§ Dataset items
────────────────────

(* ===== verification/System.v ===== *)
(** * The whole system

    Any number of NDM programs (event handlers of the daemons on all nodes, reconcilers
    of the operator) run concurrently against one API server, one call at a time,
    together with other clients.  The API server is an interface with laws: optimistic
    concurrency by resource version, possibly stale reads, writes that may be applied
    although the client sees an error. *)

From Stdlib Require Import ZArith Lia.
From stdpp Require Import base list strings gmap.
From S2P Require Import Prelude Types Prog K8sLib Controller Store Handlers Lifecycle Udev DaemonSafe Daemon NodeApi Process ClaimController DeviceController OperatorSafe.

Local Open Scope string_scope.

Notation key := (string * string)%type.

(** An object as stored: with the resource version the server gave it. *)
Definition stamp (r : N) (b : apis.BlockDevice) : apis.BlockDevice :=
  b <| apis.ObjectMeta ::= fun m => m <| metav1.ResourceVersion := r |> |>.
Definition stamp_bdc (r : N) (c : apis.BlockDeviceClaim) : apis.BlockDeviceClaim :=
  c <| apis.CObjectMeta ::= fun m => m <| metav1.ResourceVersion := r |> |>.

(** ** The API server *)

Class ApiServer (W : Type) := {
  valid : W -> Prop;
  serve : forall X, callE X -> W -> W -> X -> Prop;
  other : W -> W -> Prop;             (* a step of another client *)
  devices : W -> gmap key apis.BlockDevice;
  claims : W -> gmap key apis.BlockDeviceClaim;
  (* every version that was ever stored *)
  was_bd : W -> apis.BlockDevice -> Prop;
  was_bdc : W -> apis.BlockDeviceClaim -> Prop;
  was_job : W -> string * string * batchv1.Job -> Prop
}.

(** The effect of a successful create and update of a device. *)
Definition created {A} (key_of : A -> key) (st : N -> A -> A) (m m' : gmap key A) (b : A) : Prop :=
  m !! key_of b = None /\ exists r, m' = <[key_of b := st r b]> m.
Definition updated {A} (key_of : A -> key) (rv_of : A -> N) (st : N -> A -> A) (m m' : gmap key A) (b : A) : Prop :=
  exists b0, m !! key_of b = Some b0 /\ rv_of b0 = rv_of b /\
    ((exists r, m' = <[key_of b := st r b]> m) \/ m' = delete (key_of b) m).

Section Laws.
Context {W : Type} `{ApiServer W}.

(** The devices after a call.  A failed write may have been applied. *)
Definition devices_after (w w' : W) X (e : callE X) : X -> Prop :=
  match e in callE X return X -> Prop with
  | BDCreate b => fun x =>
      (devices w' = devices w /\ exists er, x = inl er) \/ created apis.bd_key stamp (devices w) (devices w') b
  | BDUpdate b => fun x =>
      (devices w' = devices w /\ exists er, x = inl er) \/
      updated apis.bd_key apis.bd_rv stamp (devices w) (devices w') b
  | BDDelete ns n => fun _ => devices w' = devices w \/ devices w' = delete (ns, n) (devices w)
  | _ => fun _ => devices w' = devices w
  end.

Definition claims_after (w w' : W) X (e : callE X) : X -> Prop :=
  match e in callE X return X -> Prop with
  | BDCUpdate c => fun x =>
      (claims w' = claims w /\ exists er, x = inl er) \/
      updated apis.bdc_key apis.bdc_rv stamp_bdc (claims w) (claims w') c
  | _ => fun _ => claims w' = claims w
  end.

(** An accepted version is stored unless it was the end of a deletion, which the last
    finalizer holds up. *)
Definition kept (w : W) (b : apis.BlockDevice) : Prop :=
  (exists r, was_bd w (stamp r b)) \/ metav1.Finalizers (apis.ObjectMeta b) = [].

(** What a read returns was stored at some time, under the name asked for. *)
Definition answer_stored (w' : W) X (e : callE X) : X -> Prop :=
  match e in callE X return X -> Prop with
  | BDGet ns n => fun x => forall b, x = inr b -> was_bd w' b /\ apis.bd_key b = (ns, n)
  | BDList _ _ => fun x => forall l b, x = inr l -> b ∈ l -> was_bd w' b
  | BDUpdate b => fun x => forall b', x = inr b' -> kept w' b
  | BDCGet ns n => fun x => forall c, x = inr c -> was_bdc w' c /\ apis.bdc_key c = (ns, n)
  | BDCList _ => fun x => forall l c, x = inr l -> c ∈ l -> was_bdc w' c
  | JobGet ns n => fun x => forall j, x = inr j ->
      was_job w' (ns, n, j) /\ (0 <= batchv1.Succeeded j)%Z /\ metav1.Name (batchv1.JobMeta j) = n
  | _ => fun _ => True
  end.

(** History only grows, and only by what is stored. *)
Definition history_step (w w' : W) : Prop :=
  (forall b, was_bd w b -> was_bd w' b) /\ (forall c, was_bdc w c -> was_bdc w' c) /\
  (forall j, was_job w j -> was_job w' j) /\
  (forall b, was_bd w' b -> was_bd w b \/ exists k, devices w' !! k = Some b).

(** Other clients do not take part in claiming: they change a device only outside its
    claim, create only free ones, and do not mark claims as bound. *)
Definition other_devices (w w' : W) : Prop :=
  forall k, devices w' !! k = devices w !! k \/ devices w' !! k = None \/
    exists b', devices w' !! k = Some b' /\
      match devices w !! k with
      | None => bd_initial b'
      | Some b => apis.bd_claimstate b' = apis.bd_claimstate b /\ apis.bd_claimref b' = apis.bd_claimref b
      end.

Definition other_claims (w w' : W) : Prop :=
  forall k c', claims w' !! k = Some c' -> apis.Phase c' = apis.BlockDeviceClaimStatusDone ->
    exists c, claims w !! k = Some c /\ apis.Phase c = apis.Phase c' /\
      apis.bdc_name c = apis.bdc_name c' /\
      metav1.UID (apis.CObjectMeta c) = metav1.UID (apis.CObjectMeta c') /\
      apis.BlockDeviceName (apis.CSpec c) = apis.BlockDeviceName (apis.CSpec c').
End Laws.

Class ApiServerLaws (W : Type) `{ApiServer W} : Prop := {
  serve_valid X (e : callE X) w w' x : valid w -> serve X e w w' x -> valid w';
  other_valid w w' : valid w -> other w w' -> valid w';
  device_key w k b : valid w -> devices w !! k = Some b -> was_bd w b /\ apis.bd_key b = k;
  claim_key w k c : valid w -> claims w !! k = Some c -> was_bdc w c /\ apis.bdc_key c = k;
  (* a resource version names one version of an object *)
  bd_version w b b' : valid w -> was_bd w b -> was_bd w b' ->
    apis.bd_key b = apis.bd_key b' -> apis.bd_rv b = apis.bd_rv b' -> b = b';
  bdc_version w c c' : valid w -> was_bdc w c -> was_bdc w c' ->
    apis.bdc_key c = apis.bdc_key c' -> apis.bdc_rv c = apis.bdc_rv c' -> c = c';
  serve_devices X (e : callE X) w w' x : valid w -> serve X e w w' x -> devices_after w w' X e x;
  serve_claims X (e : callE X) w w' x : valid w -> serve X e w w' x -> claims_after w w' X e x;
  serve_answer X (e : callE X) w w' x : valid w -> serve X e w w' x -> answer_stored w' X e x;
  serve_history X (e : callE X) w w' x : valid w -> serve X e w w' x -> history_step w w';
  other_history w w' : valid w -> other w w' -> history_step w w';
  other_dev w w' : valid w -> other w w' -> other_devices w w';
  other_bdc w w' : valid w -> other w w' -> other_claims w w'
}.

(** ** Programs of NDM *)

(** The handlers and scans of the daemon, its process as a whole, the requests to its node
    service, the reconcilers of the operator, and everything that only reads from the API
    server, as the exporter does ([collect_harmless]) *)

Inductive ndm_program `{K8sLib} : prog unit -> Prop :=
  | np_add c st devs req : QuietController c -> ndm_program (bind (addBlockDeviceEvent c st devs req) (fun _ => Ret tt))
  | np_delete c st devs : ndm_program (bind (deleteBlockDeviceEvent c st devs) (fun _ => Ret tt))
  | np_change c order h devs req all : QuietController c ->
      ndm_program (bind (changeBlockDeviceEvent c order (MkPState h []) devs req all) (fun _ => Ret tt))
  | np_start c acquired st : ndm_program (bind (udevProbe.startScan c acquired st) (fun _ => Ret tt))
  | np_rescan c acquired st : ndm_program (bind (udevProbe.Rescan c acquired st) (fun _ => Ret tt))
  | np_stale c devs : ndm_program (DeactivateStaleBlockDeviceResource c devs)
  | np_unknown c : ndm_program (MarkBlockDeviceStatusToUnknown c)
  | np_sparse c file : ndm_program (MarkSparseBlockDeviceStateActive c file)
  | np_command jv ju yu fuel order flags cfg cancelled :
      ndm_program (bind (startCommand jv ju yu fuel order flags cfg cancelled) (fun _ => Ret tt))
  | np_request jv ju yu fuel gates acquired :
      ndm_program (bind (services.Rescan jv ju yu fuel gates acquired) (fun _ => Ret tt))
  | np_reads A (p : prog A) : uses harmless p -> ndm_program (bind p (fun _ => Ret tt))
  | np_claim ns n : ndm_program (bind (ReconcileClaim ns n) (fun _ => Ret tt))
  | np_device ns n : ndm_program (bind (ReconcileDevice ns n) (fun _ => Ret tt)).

────────────────────

§ WORK REQUEST
Please copy exactly the lines from the first line of the records above through the line containing "concurrency by resource", including both, and nothing more.

§ RESPONSE FOR THIS EXERCISE
(* ===== verification/System.v ===== *)
(** * The whole system

    Any number of NDM programs (event handlers of the daemons on all nodes, reconcilers
    of the operator) run concurrently against one API server, one call at a time,
    together with other clients.  The API server is an interface with laws: optimistic
    concurrency by resource version, possibly stale reads, writes that may be applied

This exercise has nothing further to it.